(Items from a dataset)
Start of Block
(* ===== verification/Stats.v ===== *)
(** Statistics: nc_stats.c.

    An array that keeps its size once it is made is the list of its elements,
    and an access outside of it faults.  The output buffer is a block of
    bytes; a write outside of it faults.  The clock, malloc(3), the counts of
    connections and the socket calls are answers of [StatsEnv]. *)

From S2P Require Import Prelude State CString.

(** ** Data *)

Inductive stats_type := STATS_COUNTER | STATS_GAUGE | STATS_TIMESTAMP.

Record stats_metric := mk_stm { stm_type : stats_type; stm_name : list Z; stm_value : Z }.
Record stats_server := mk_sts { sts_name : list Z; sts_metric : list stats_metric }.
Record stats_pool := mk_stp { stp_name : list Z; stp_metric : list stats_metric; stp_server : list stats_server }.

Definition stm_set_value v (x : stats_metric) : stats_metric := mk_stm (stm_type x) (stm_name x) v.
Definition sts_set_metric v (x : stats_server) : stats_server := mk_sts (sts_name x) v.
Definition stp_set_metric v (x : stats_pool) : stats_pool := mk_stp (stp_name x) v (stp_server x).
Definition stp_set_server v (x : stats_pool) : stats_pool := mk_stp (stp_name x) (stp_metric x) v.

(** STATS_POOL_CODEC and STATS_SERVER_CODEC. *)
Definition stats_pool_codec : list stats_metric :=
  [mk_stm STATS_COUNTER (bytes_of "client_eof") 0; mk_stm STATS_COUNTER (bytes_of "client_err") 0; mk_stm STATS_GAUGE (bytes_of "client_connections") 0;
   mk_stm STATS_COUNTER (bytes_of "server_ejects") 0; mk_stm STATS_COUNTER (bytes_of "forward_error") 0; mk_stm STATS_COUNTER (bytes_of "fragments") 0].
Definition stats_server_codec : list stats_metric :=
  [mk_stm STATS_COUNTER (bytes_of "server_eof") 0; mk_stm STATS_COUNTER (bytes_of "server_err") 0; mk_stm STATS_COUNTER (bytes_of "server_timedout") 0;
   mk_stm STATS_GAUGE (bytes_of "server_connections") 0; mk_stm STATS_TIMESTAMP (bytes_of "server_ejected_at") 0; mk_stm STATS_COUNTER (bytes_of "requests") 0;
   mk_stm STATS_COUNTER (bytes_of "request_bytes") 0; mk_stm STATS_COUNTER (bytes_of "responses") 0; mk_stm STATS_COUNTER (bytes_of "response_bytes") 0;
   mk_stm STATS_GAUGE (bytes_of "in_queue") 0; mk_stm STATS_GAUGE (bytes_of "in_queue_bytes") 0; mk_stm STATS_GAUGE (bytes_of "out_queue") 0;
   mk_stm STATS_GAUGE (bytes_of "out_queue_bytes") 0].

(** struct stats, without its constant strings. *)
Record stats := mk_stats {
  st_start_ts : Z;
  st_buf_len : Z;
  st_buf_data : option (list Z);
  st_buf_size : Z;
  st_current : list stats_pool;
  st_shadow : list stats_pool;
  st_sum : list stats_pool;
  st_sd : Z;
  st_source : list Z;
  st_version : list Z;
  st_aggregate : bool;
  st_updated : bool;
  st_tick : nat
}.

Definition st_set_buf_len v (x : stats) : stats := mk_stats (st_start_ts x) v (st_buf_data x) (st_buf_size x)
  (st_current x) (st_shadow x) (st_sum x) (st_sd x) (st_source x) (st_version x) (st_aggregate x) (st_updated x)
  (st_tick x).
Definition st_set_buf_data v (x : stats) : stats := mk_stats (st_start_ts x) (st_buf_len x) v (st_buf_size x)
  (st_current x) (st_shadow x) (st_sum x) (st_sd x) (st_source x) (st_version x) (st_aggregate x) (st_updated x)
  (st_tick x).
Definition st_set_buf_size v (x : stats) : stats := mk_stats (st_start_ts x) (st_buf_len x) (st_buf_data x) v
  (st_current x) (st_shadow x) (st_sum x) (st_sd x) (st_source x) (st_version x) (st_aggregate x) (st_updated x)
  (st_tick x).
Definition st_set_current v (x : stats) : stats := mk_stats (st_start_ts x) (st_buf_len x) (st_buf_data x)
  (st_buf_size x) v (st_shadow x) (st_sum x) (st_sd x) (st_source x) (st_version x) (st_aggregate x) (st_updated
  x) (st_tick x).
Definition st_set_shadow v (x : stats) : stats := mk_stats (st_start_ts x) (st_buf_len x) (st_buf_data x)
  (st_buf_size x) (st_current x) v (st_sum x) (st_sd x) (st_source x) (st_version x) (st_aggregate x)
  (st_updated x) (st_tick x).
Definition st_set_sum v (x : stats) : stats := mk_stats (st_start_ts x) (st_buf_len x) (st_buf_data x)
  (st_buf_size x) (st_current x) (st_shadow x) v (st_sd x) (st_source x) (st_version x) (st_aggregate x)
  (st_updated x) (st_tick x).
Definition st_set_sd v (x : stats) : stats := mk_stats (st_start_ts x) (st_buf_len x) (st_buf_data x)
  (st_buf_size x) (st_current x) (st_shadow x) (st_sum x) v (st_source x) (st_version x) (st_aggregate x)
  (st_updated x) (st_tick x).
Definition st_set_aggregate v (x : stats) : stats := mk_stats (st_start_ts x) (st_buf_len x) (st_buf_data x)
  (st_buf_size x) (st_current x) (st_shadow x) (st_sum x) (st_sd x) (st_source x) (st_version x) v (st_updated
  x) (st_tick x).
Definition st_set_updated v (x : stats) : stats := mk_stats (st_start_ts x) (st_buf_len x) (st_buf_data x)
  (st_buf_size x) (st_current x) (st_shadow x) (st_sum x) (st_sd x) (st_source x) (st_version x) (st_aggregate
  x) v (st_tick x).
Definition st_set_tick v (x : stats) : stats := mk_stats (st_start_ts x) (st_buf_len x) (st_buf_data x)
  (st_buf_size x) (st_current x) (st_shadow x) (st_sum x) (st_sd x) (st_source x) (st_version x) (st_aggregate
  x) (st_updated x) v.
End of Block
— Assigned task —
Which lines of the data include the string "Record"? Copy each of them.

— Response to the task —
Record stats_metric := mk_stm { stm_type : stats_type; stm_name : list Z; stm_value : Z }.
Record stats_server := mk_sts { sts_name : list Z; sts_metric : list stats_metric }.
Record stats_pool := mk_stp { stp_name : list Z; stp_metric : list stats_metric; stp_server : list stats_server }.
Record stats := mk_stats {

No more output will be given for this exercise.